Action item
From the entries below, return only the lines starting at the one that contains "let '(clock, (ticker, command)) := d in" and ending at the one that contains "Definition actors v", exactly as they stand.

===============

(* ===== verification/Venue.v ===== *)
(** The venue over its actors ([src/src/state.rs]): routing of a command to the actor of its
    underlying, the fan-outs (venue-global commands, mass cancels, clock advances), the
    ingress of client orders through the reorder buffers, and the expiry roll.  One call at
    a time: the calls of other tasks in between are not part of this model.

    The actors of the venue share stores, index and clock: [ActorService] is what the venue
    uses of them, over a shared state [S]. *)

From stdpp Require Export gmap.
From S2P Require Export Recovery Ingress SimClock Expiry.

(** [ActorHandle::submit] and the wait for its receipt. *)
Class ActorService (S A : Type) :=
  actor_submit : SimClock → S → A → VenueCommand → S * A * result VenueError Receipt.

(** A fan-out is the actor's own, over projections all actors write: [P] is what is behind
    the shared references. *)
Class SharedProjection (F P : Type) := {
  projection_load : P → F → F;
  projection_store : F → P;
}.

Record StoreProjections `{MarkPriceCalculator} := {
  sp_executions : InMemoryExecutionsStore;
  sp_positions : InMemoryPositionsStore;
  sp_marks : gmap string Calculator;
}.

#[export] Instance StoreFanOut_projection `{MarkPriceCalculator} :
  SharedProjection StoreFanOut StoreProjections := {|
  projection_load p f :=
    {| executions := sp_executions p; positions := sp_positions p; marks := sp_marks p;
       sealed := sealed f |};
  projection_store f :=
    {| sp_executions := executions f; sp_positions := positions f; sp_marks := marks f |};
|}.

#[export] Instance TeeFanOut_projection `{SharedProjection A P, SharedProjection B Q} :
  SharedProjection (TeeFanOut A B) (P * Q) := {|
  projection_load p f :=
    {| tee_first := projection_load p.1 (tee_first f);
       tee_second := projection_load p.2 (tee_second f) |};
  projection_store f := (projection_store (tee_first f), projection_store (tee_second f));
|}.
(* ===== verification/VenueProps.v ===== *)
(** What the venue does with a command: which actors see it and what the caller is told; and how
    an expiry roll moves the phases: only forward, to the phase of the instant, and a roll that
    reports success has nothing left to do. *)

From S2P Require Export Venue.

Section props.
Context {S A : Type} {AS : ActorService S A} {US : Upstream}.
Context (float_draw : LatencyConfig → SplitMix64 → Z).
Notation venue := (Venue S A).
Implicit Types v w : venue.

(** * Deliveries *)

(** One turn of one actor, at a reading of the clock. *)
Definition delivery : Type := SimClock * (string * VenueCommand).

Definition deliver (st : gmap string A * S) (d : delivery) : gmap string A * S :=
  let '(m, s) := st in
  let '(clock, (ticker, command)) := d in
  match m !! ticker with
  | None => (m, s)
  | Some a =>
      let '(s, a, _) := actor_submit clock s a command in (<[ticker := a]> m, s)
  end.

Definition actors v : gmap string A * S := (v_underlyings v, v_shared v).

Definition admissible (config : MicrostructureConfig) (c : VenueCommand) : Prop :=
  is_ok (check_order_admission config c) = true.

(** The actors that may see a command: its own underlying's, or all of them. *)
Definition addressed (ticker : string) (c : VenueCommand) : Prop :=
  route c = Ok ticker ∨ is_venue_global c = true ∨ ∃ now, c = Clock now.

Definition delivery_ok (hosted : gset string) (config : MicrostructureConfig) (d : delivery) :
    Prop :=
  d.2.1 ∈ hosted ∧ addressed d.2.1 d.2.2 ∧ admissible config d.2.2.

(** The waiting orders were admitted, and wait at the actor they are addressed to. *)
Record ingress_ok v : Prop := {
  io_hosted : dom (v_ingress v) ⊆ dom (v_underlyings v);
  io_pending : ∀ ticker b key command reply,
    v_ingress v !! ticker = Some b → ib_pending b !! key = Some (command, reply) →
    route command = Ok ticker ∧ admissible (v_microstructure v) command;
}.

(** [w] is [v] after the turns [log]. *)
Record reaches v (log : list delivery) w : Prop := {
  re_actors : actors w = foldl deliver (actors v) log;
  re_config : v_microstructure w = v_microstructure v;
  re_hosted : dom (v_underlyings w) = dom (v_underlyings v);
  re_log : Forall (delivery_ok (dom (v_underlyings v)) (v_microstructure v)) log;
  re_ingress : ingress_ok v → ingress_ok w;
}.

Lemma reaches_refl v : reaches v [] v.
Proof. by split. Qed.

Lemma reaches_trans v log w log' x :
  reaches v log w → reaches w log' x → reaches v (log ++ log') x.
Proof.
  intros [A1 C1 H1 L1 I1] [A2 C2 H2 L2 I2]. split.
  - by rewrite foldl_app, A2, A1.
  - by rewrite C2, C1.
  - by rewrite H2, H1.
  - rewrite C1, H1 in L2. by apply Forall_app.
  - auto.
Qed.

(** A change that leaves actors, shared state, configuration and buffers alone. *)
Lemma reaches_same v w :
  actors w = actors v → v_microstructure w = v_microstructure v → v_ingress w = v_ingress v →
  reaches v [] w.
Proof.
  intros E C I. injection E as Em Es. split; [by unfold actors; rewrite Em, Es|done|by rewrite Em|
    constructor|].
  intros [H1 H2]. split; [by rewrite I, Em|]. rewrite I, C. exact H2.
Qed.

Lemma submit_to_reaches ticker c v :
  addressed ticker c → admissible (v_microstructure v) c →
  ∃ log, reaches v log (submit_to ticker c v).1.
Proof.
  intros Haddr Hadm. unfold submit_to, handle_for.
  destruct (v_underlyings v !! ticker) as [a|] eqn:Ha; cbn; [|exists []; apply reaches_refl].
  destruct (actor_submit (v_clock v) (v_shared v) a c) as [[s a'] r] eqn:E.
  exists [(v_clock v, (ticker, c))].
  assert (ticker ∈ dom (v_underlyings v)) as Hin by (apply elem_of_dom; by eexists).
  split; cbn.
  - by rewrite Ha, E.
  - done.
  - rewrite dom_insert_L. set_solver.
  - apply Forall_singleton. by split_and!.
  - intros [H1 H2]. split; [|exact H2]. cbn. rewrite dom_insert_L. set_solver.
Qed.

===============

Your solution
  let '(clock, (ticker, command)) := d in
  match m !! ticker with
  | None => (m, s)
  | Some a =>
      let '(s, a, _) := actor_submit clock s a command in (<[ticker := a]> m, s)
  end.

Definition actors v : gmap string A * S := (v_underlyings v, v_shared v).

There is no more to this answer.